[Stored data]
- Opening Delimiter -
(** * roborock/containers.py: the object codec and the capability decoder

    A shallow embedding of [roborock/containers.py]: the name transcoder
    ([camelize], [decamelize], [decamelize_obj]), the pydantic-backed object
    codec ([RoborockBase.from_dict], [RoborockBase.as_dict]), the derived
    fields computed at construction, the [Status] accessors and
    [build_device_features].

    Python integers are [Z], floats are the binary64 values of the standard
    library's IEEE 754 specification ([SpecFloat]), strings are [string]
    (ASCII: [str.lower], [str.title] and the class [[A-Z]] act on the letters
    a-z and A-Z and leave every other byte alone), dictionaries are
    association lists in insertion order, and an exception is a value of
    [exn] carried by [result]. *)

From Stdlib Require Import ZArith List String Ascii Bool Lia DecimalString.
From Stdlib Require Import Floats.SpecFloat.
Import ListNotations.

Set Warnings "-register-all".

Local Open Scope string_scope.
Local Open Scope Z_scope.

(** ** Exceptions and results *)

Inductive exn :=
| ValidationError (errors : list (list string * string))
    (* pydantic_core.ValidationError, a ValueError: one (location, kind) per
       failing field *)
| ValueError
| OverflowError
| ZeroDivisionError
| TypeError
| AttributeError
| OSError
| RoborockException (msg : string) (cause : option exn).
    (* [raise RoborockException(msg) from cause] *)

Inductive result (A : Type) :=
| Ok (a : A)
| Raise (e : exn).
Arguments Ok {A} a.
Arguments Raise {A} e.

Definition bind {A B} (r : result A) (k : A -> result B) : result B :=
  match r with
  | Ok a => k a
  | Raise e => Raise e
  end.

Declare Scope py_scope.
Delimit Scope py_scope with py.
Notation "x <- r ;; k" := (bind r (fun x => k))
  (at level 61, r at next level, right associativity) : py_scope.
Local Open Scope py_scope.

(** [except ValueError]: the exceptions that clause catches. *)
Definition is_ValueError (e : exn) : bool :=
  match e with
  | ValidationError _ | ValueError => true
  | _ => false
  end.

(** ** Characters and strings *)

Module Str.

Definition is_upper (c : ascii) : bool :=
  let n := nat_of_ascii c in (Nat.leb 65 n && Nat.leb n 90)%bool.

Definition is_lower (c : ascii) : bool :=
  let n := nat_of_ascii c in (Nat.leb 97 n && Nat.leb n 122)%bool.

Definition to_lower (c : ascii) : ascii :=
  if is_upper c then ascii_of_nat (nat_of_ascii c + 32) else c.

Definition to_upper (c : ascii) : ascii :=
  if is_lower c then ascii_of_nat (nat_of_ascii c - 32) else c.

(** [s.lower()] *)
Fixpoint lower (s : string) : string :=
  match s with
  | EmptyString => EmptyString
  | String c s' => String (to_lower c) (lower s')
  end.

(** [s.title()]: a letter that follows a letter is lower-cased, any other
    letter is upper-cased; [cased] says whether the previous character was
    a letter. *)
Fixpoint title_from (cased : bool) (s : string) : string :=
  match s with
  | EmptyString => EmptyString
  | String c s' =>
      if (is_lower c || is_upper c)%bool
      then String (if cased then to_lower c else to_upper c) (title_from true s')
      else String c (title_from false s')
  end.

Definition title (s : string) : string := title_from false s.

(** [s.split("_")]: never empty; [cur] is the segment being read. *)
Fixpoint split_from (cur : string) (s : string) : list string :=
  match s with
  | EmptyString => [cur]
  | String c s' =>
      if Ascii.eqb c "_"%char
      then cur :: split_from EmptyString s'
      else split_from (cur ++ String c EmptyString) s'
  end.

Definition split_underscore (s : string) : list string :=
  split_from EmptyString s.

(** [str.join] with the empty separator. *)
Definition join (l : list string) : string :=
  fold_right String.append EmptyString l.

Definition is_digit (c : ascii) : bool :=
  let n := nat_of_ascii c in (Nat.leb 48 n && Nat.leb n 57)%bool.

Definition digit_value (c : ascii) : Z := Z.of_nat (nat_of_ascii c) - 48.

(** A decimal-digit string: one or more of the characters 0-9. *)
Fixpoint all_digits (s : string) : bool :=
  match s with
  | EmptyString => true
  | String c s' => (is_digit c && all_digits s')%bool
  end.

Definition decimal_digits (s : string) : bool :=
  match s with
  | EmptyString => false
  | _ => all_digits s
  end.

(** The value of a digit string in base [base], most significant first. *)
Fixpoint digits_value (base : Z) (acc : Z) (s : string) : Z :=
  match s with
  | EmptyString => acc
  | String c s' => digits_value base (base * acc + digit_value c) s'
  end.

(** [s[-n:]] *)
Definition last_chars (n : nat) (s : string) : string :=
  String.substring (String.length s - n) n s.

End Str.

(** ** The name transcoder (lines 75-83) *)

(** [camelize], lines 75-79. *)
Definition camelize (s : string) : string :=
  match Str.split_underscore s with
  | [] => s
  | first :: others =>
      match others with
      | [] => s
      | _ => Str.join (Str.lower first :: map Str.title others)
      end
  end.

(** [re.sub("([A-Z]+)", "_\\1", s)]: an underscore goes before every maximal
    run of capitals; [in_run] says whether the previous character was a
    capital. *)
Fixpoint underscore_runs (in_run : bool) (s : string) : string :=
  match s with
  | EmptyString => EmptyString
  | String c s' =>
      if Str.is_upper c
      then if in_run then String c (underscore_runs true s')
           else String "_"%char (String c (underscore_runs true s'))
      else String c (underscore_runs false s')
  end.

(** [decamelize], lines 82-83. *)
Definition decamelize (s : string) : string :=
  Str.lower (underscore_runs false s).

(** ** Python numbers *)

Module Py.

(** [sys.get_int_max_str_digits()] of a stock CPython: [int(s)] raises
    [ValueError] when a decimal string has more digit characters. *)
Definition int_max_str_digits : nat := 4300.

(** [int(s)] on a string of decimal digits.  The other spellings [int]
    accepts (a sign, surrounding blanks, underscores between digits) are
    outside this model: every statement below is about digit strings. *)
Definition int_of_str (s : string) : result Z :=
  if Str.decimal_digits s
  then if Nat.ltb int_max_str_digits (String.length s)
       then Raise ValueError
       else Ok (Str.digits_value 10 0 s)
  else Raise ValueError.

(** [int("0x" + s, 16)] on a string of decimal digits; base 16 has no limit
    on the number of digits. *)
Definition int_of_hex (s : string) : result Z :=
  if Str.decimal_digits s
  then Ok (Str.digits_value 16 0 s)
  else Raise ValueError.

Definition prec : Z := 53.
Definition emax : Z := 1024.

(** [a / b] on integers: the binary64 value nearest to the exact quotient,
    ties to even; [OverflowError] when that value is not finite. *)
Definition truediv (a b : Z) : result spec_float :=
  if b =? 0 then Raise ZeroDivisionError
  else
    let sign := xorb (a <? 0) (b <? 0) in
    if a =? 0 then Ok (S754_zero sign)
    else
      let '(mz, ez, lz) := SFdiv_core_binary prec emax (Z.abs a) 0 (Z.abs b) 0 in
      match binary_round_aux prec emax sign mz ez lz with
      | S754_infinity _ => Raise OverflowError
      | f => Ok f
      end.

(** [int(f)]: truncation toward zero. *)
Definition int_of_float (f : spec_float) : result Z :=
  match f with
  | S754_zero _ => Ok 0
  | S754_finite s m e =>
      let magnitude :=
        if 0 <=? e then Z.shiftl (Z.pos m) e else Z.shiftr (Z.pos m) (- e) in
      Ok (cond_Zopp s magnitude)
  | S754_infinity _ => Raise OverflowError
  | S754_nan => Raise ValueError
  end.

(** [round(n / d)] to the nearest integer, ties to even, for [0 <= n],
    [0 < d]. *)
Definition div_half_even (n d : Z) : Z :=
  let q := n / d in
  let r := n mod d in
  match 2 * r ?= d with
  | Lt => q
  | Gt => q + 1
  | Eq => if Z.even q then q else q + 1
  end.

(** [round(f, 1)]: the exact value of [f] is rounded to one decimal digit,
    ties to even, and the decimal result is read back as the nearest
    binary64 (CPython's correctly rounded float round). *)
Definition round1 (f : spec_float) : result spec_float :=
  match f with
  | S754_finite s m e =>
      if 0 <=? e then Ok f
      else
        let tenths := div_half_even (Z.pos m * 10) (Z.shiftl 1 (- e)) in
        if tenths =? 0 then Ok (S754_zero s)
        else truediv (cond_Zopp s tenths) 10
  | _ => Ok f
  end.

(** [bool(n)] on an integer. *)
Definition truthy (n : Z) : bool := negb (n =? 0).

(** [a and b] on integers. *)
Definition and_int (a b : Z) : Z := if a =? 0 then a else b.

End Py.

(** ** The capability decoder (lines 269-396) *)

(** [DeviceFeatures], lines 269-326. *)
Record DeviceFeatures := {
  map_carpet_add_supported : bool;
  show_clean_finish_reason_supported : bool;
  resegment_supported : bool;
  video_monitor_supported : bool;
  any_state_transit_goto_supported : bool;
  fw_filter_obstacle_supported : bool;
  video_setting_supported : bool;
  ignore_unknown_map_object_supported : bool;
  set_child_supported : bool;
  carpet_supported : bool;
  mop_path_supported : bool;
  multi_map_segment_timer_supported : bool;
  custom_water_box_distance_supported : bool;
  wash_then_charge_cmd_supported : bool;
  room_name_supported : bool;
  current_map_restore_enabled : bool;
  photo_upload_supported : bool;
  shake_mop_set_supported : bool;
  map_beautify_internal_debug_supported : bool;
  new_data_for_clean_history : bool;
  new_data_for_clean_history_detail : bool;
  flow_led_setting_supported : bool;
  dust_collection_setting_supported : bool;
  rpc_retry_supported : bool;
  avoid_collision_supported : bool;
  support_set_switch_map_mode : bool;
  support_smart_scene : bool;
  support_floor_edit : bool;
  support_furniture : bool;
  support_room_tag : bool;
  support_quick_map_builder : bool;
  support_smart_global_clean_with_custom_mode : bool;
  record_allowed : bool;
  careful_slow_map_supported : bool;
  egg_mode_supported : bool;
  unsave_map_reason_supported : bool;
  carpet_show_on_map : bool;
  supported_valley_electricity : bool;
  drying_supported : bool;
  download_test_voice_supported : bool;
  support_backup_map : bool;
  support_custom_mode_in_cleaning : bool;
  support_remote_control_in_call : bool;
  support_set_volume_in_call : bool;
  support_clean_estimate : bool;
  support_custom_dnd : bool;
  carpet_deep_clean_supported : bool;
  stuck_zone_supported : bool;
  custom_door_sill_supported : bool;
  clean_route_fast_mode_supported : bool;
  cliff_zone_supported : bool;
  smart_door_sill_supported : bool;
  support_floor_direction : bool;
  wifi_manage_supported : bool;
  back_charge_auto_wash_supported : bool;
  support_incremental_map : bool;
  offline_map_supported : bool
}.

(** [new_feature_set_divided], line 332: a float division followed by a
    truncation. *)
Definition new_feature_set_divided_of (new_feature_set_int : Z) : result Z :=
  quotient <- Py.truediv new_feature_set_int (2 ^ 32) ;;
  Py.int_of_float quotient.

(** The quantity the decoder calls [new_feature_set_divided], as a function of
    the extended feature word (lines 330 and 332). *)
Definition extended_high (new_feature_set : string) : result Z :=
  new_feature_set_int <- Py.int_of_str new_feature_set ;;
  new_feature_set_divided_of new_feature_set_int.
- Closing Delimiter -
§ Task details: Reproduce exactly the section above that begins at the line containing "fold_right String.append EmptyString l." and ends at the line containing "Definition last_chars (n", leaving out all other lines.

§ Task result:
  fold_right String.append EmptyString l.

Definition is_digit (c : ascii) : bool :=
  let n := nat_of_ascii c in (Nat.leb 48 n && Nat.leb n 57)%bool.

Definition digit_value (c : ascii) : Z := Z.of_nat (nat_of_ascii c) - 48.

(** A decimal-digit string: one or more of the characters 0-9. *)
Fixpoint all_digits (s : string) : bool :=
  match s with
  | EmptyString => true
  | String c s' => (is_digit c && all_digits s')%bool
  end.

Definition decimal_digits (s : string) : bool :=
  match s with
  | EmptyString => false
  | _ => all_digits s
  end.

(** The value of a digit string in base [base], most significant first. *)
Fixpoint digits_value (base : Z) (acc : Z) (s : string) : Z :=
  match s with
  | EmptyString => acc
  | String c s' => digits_value base (base * acc + digit_value c) s'
  end.

(** [s[-n:]] *)
Definition last_chars (n : nat) (s : string) : string :=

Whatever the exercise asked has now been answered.